Me inclino para abrazarla. Ella me envuelve con los brazos de inmediato y por un segundo, apenas uno, el dolor de cabeza que traigo desaparece.

—Buenos días para ti también. —Bromeo suavemente cuando nos separamos. Ella me sonríe, pero sus ojos delatan el cansancio. Desvío la mirada antes de que la emoción me traicione. Ahora mismo cualquier cosa me hace querer llorar, y verla así es una de ellas. —¿Ya desayunaste, ma?

—Sí. Por eso bajé un poco tarde. Te dejé solo casi una hora. —Dice, revisando el reloj que marca las nueve.

Eso me tranquiliza. Asiento y dejo la libreta en el mostrador como si eso me ayudara a volver a centrarme.

—¿Tú ya desayunaste? —Pregunta.

—Sí, mientras esperaba a que llegaran los primeros clientes —Respondo.

Le doy otro abrazo corto, uno automático, como si mi cuerpo lo necesitara, y después voy por un trapo rojo para limpiar algunas mesas vacías. Ha venido bastante gente en la última hora, pero logré atenderlos a todos, y eso, aunque sea pequeño, me hace sentir útil.

Mamá me sigue con una sonrisa cansada y también empieza a limpiar. Entre los dos atendemos a los nuevos clientes que acaban de entrar, y el ambiente se llena de voces, pedidos y el aroma a café recién molido.

Yo sigo concentrado en ordenar y limpiar.
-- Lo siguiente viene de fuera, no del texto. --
Lemma quiet_step t q env o b :
  topics_ok queue_depth_for (topics b) → q ∈ listeners t (topics b) → quietb q (env, o) = true →
  q ∈ listeners t (topics (bexec env o b)) ∧
  contents q (topics (bexec env o b))
  = lastn (queue_depth_for t) (contents q (topics b) ++ accepted t o b).
Proof.
  intros Hok Hq Hquiet. unfold quietb in Hquiet. cbn in Hquiet.
  apply andb_prop in Hquiet as [[Hmap%negb_true_iff Hbusy%negb_true_iff]%andb_prop Hop].
  assert (Hsub : ∃ qs, subscribers (topics b) !! t = Some qs ∧ q ∈ qs ∧ q ∈ alive (topics b)).
  { unfold listeners in Hq. apply list_elem_of_filter in Hq as [Ha Hq].
    destruct (subscribers (topics b) !! t) as [qs|]; [by exists qs|by apply elem_of_nil in Hq]. }
  destruct Hsub as (qs & Eqs & Hqs & Halive).
  destruct (t_queue _ _ Hok _ _ _ Eqs Hqs) as (Hlt & l & El & Hl).
  assert (Hc : contents q (topics b) = l) by (unfold contents; by rewrite El).
  assert (Hid : lastn (queue_depth_for t) (l ++ []) = l).
  { rewrite app_nil_r. unfold lastn. replace (length l - queue_depth_for t)%nat with 0%nat by lia. done. }
  rewrite Hc. destruct o as [t'|rx|rx|ev|rx|t'|h']; cbn [bexec accepted]; rewrite ?Hid.
  - unfold subscribe. cbn. split.
    + unfold listeners. cbn. apply list_elem_of_filter. split; [set_solver|]. rewrite lookup_insert.
      case_decide as E; [subst t'; rewrite Eqs; cbn; set_solver|by rewrite Eqs].
    + unfold contents. cbn. rewrite lookup_insert_ne by lia. by rewrite El.
  - split; [apply listeners_retain; [|done]|].
    + apply negb_true_iff, Nat.eqb_neq in Hop. congruence.
    + unfold unsubscribe, contents. cbn. destruct (retain_rest (topic rx) (λ q, q ≠ queue rx) (topics b)) as (E & _).
      unfold Topics.unsubscribe. by rewrite E, El.
  - apply negb_true_iff, Nat.eqb_neq in Hop. split; [|by unfold contents; cbn; rewrite El].
    unfold listeners. cbn. rewrite Eqs. apply list_elem_of_filter. split; [set_solver|done].
  - rewrite publish_topics, Hmap, orb_false_r. destruct (is_valid (token ev)); [|cbn; by rewrite Hid].
    cbn [negb andb]. pose proof (deliver_queues _ (queue_busy env) (numbered b ev) (queue_depth_for (ev_topic ev))
      (ev_topic ev) _ q Hok) as Hd.
    destruct (deliver_subscribers (queue_busy env) (numbered b ev) (queue_depth_for (ev_topic ev)) (ev_topic ev) (topics b))
      as (Es & Ea & _). split.
    + unfold listeners. rewrite Es, Ea. pose proof (listeners_retain q t (ev_topic ev) (λ q, q ∈ alive (topics b)) _ Halive Hq) as Hr.
      unfold listeners in Hr. fold (prune (ev_topic ev) (topics b)) in Hr.
      destruct (retain_rest (ev_topic ev) (λ q, q ∈ alive (topics b)) (topics b)) as (_ & E & _).
      fold (prune (ev_topic ev) (topics b)) in E. by rewrite E in Hr.
    + unfold contents at 1. rewrite Hd, Hc. case_bool_decide as Et.
      * subst t. rewrite decide_True by done. cbn. apply push_bounded_lastn, depth_pos.
      * rewrite decide_False, El, Hid; [done|]. intros [Hl' _]. apply Et. unfold listeners in Hl'.
        apply list_elem_of_filter in Hl' as [_ Hl'].
        destruct (subscribers (topics b) !! ev_topic ev) as [qs'|] eqn:E'; [|by apply elem_of_nil in Hl'].
        by eapply (t_owner _ _ Hok).
  - unfold try_receive. destruct (queue_busy env (queue rx)); [done|].
    apply negb_true_iff, Nat.eqb_neq in Hop. unfold Topics.pop.
    destruct (queues (topics b) !! queue rx) as [[|x l']|]; cbn; [done| |done].
    split; [done|]. unfold contents. cbn. by rewrite lookup_insert_ne by done.
  - unfold subscriber_count. rewrite Hmap. cbn. split; [by apply listeners_retain|].
    destruct (retain_rest t' (λ q, q ∈ alive (topics b)) (topics b)) as (E & _).
    fold (prune t' (topics b)) in E. unfold contents. by rewrite E, El.
  - done.
Qed.

Lemma quiet_run t q l b :
  topics_ok queue_depth_for (topics b) → q ∈ listeners t (topics b) → forallb (quietb q) l = true →
  contents q (topics (brun l b)) = lastn (queue_depth_for t) (contents q (topics b) ++ published t l b).
Proof.
  revert b. induction l as [|[env o] l IH]; intros b Hok Hq Hl.
  - cbn. destruct (list_elem_of_filter (λ q, q ∈ alive (topics b)) (default [] (subscribers (topics b) !! t)) q) as [Hf _].
    specialize (Hf Hq) as [_ Hqs]. destruct (subscribers (topics b) !! t) as [qs|] eqn:E; [|by apply elem_of_nil in Hqs].
    destruct (t_queue _ _ Hok _ _ _ E Hqs) as (_ & l & El & Hlen). unfold contents. rewrite El. simpl.
    rewrite app_nil_r. unfold lastn. by replace (length l - queue_depth_for t)%nat with 0%nat by lia.
  - cbn in Hl. apply andb_prop in Hl as [Ho Hl].
    destruct (quiet_step t q env o b Hok Hq Ho) as [Hq' Hc].
    change (brun ((env, o) :: l) b) with (brun l (bexec env o b)).
    rewrite IH by (done || by apply bexec_topics_ok). rewrite Hc, lastn_app. cbn [published]. by rewrite app_assoc.
Qed.

(** C19: Publishing after any use of the bus, with the map's lock free: the event
    gets the next identifier; exactly the live subscribers of its topic whose queue
    lock is free receive it, and the result is their number; each such queue becomes
    the last [depth] events of what it held followed by the new one, every other
    queue is as it was, and subscribers whose receiver is gone are forgotten. *)
Theorem publish_delivers l env ev :
  let b := brun l new in
  let hit q := q ∈ listeners (ev_topic ev) (topics b) ∧ queue_busy env q = false in
  is_valid (token ev) = true → map_busy env = false →
  zlen (listeners (ev_topic ev) (topics b)) < 2 ^ 64 →
  (publish env ev b).1
  = Ok (zlen (filter (λ q, queue_busy env q = false) (listeners (ev_topic ev) (topics b)))) ∧
  (∀ q, contents q (topics (publish env ev b).2)
        = if decide (hit q) then lastn (queue_depth_for (ev_topic ev)) (contents q (topics b) ++ [numbered b ev])
          else contents q (topics b)) ∧
  default [] (subscribers (topics (publish env ev b).2) !! ev_topic ev) = listeners (ev_topic ev) (topics b).
Proof.
  intros b hit Hv Hm Hs. pose proof (used_topics_ok l) as Hok. fold b in Hok.
  assert (Hr : (publish env ev b).1 = Ok (Topics.deliver (queue_busy env) (numbered b ev) (queue_depth_for (ev_topic ev)) (ev_topic ev) (topics b)).1).
  { unfold publish. rewrite Hv, Hm. cbn [negb]. set (ev' := mkEvent _ _ _ _). set (b1 := mkBus _ _ _ _ _ _ _ _).
    rewrite (proj1 (stamp_event_topics env ev' b1)). change (topics b1) with (topics b).
    by destruct (Topics.deliver _ _ _ _ _). }
  rewrite Hr, publish_topics, Hv, Hm. cbn [negb orb]. split_and!.
  - f_equal. by eapply deliver_count.
  - intros q. unfold contents at 1. rewrite (deliver_queues _ _ _ _ _ _ q Hok). unfold hit.
    case_decide; [|done]. cbn. apply push_bounded_lastn, depth_pos.
  - by rewrite (proj1 (deliver_subscribers _ _ _ _ _)), prune_listeners.
Qed.

Lemma publish_delivers_witness :
  let env := mkEnv false false (λ q, (q =? 1)%nat) 7 in
  let ev := mkEvent 0 "AUDIO_IN" [] (Legacy 1) in
  let b := brun [(env, BSubscribe "AUDIO_IN"); (env, BSubscribe "AUDIO_IN"); (env, BSubscribe "AUDIO_IN");
                 (env, BDrop (mkRx "AUDIO_IN" 2))] new in
  (publish env ev b).1 = Ok 1.
Proof.
  intros env ev b.
  destruct (publish_delivers [(env, BSubscribe "AUDIO_IN"); (env, BSubscribe "AUDIO_IN"); (env, BSubscribe "AUDIO_IN");
                 (env, BDrop (mkRx "AUDIO_IN" 2))] env ev) as [E _]; [reflexivity|reflexivity|vm_compute; reflexivity|].
  etransitivity; [exact E|]. vm_compute. reflexivity.
Defined.

(** A publish whose capability token is invalid is refused and leaves the bus,
    its identifiers, counters and audit ring untouched; one that meets a busy map
    delivers to nobody and leaves every queue as it was. *)
Theorem publish_refused env ev b :
  (is_valid (token ev) = false → publish env ev b = (Err "token de capacidade invalido", b)) ∧
  (is_valid (token ev) = true → map_busy env = true →
   (publish env ev b).1 = Ok 0 ∧ topics (publish env ev b).2 = topics b ∧
   next_event_id (publish env ev b).2 = u64_add (next_event_id b) 1).
Proof.
  split; [intros Hv; unfold publish; by rewrite Hv|].
  intros Hv Hm. rewrite publish_topics, Hv, Hm. split_and!; [|done|]; unfold publish; rewrite Hv, Hm; cbn [negb].
  - done.
  - set (ev' := mkEvent _ _ _ _). set (b1 := mkBus _ _ _ _ _ _ _ _). cbn. by rewrite (proj2 (stamp_event_topics env ev' b1)).
Qed.

Lemma publish_refused_witness :
  (publish (mkEnv false true (λ _, false) 7) (mkEvent 0 "X" [] (Legacy 0)) new).1 = Err "token de capacidade invalido"
  ∧ (publish (mkEnv false true (λ _, false) 7) (mkEvent 0 "X" [] (Legacy 1)) new).1 = Ok 0.
Proof.
  split.
  - rewrite (proj1 (publish_refused _ _ _)); reflexivity.
  - apply (proj2 (publish_refused _ _ _)); reflexivity.
Defined.

(** A receiver subscribed at any point, which then neither reads nor leaves while
    its locks are free, finds in its queue exactly the most recent events accepted on
    its topic since it subscribed, in publication order, at most [depth] of them. *)
Theorem slow_receiver_keeps_newest l0 t l :
  let rx := (subscribe t (brun l0 new)).1 in
  let b := (subscribe t (brun l0 new)).2 in
  forallb (quietb (queue rx)) l = true →
  contents (queue rx) (topics (brun l b)) = lastn (queue_depth_for t) (published t l b).
Proof.
  unfold subscribe. cbn. set (b0 := brun l0 new). set (b := set_topics _ _). intros Hl.
  pose proof (used_topics_ok l0) as Hok. fold b0 in Hok.
  assert (Hok' : topics_ok queue_depth_for (topics b)) by exact (Topics.subscribe_ok _ t _ Hok).
  assert (Hin : next (topics b0) ∈ listeners t (topics b)).
  { unfold listeners, b. cbn. rewrite lookup_insert_eq. apply list_elem_of_filter. split; [set_solver|].
    destruct (subscribers (topics b0) !! t); cbn; set_solver. }
  rewrite (quiet_run t) by done.
  unfold contents, b. cbn. by rewrite lookup_insert_eq.
Qed.

Lemma slow_receiver_keeps_newest_witness :
  let env := mkEnv false false (λ _, false) 7 in
  let pub x := (env, BPublish (mkEvent 0 "AUDIO_IN" x (Legacy 1))) in
  let rx := (subscribe "AUDIO_IN" (brun [pub []] new)).1 in
  let b := (subscribe "AUDIO_IN" (brun [pub []] new)).2 in
  map id (contents (queue rx) (topics (brun (replicate 10 (pub [])) b))) = [4; 5; 6; 7; 8; 9; 10; 11].
Proof.
  intros env pub rx b. etransitivity.
  - apply f_equal. apply (slow_receiver_keeps_newest [pub []] "AUDIO_IN" (replicate 10 (pub []))).
    vm_compute. reflexivity.
  - vm_compute. reflexivity.
Defined.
Los estantes más altos siempre han sido un problema para mis papás, así que James y yo solemos encargarnos de esas zonas. No quiero ni imaginar a mamá subiéndose a una silla y arriesgándose a una caída. No después de todo lo que ya estamos manejando.

Tener más de 1.75 tiene sus ventajas: no necesito bancos, solo estiro el brazo y limpio lo que sea. Como ahora.

Mientras paso el trapo por la parte más alta del estante, algo me hace cosquillas en la axila. Me sobresalto, bajo el brazo en automático y suelto una risa entre sorprendida y molesta.

—Mamá, sabes que no me gustan las cosquillas. —Digo riendo, pero cuando volteo, no es mamá.

Es Karl, con esa sonrisa enorme que siempre trae cuando sabe que hizo una travesura. Volteo al mostrador y mamá está riendo mientras sigue atendiendo.

—Ok, otra cosa con la que molestarte
—Dice él, levantando las cejas. Pongo los ojos en blanco.

—¿No te basta con verme cinco días a la semana? ¿Ahora también vienes los sábados hasta aquí? —Bromeo, dándole un pequeño empujón.

—Quería venir a saludar a tu familia, ver cómo está tu papá y cómo estás tú. —Responde, ofendido pero sincero.

Me detengo un momento. —Entonces perdón y gracias. —Digo.

—Y quería saber los precios. Más tarde voy a regresar con Gracie; la invité a tomar un café. —Añade, emocionándose de inmediato.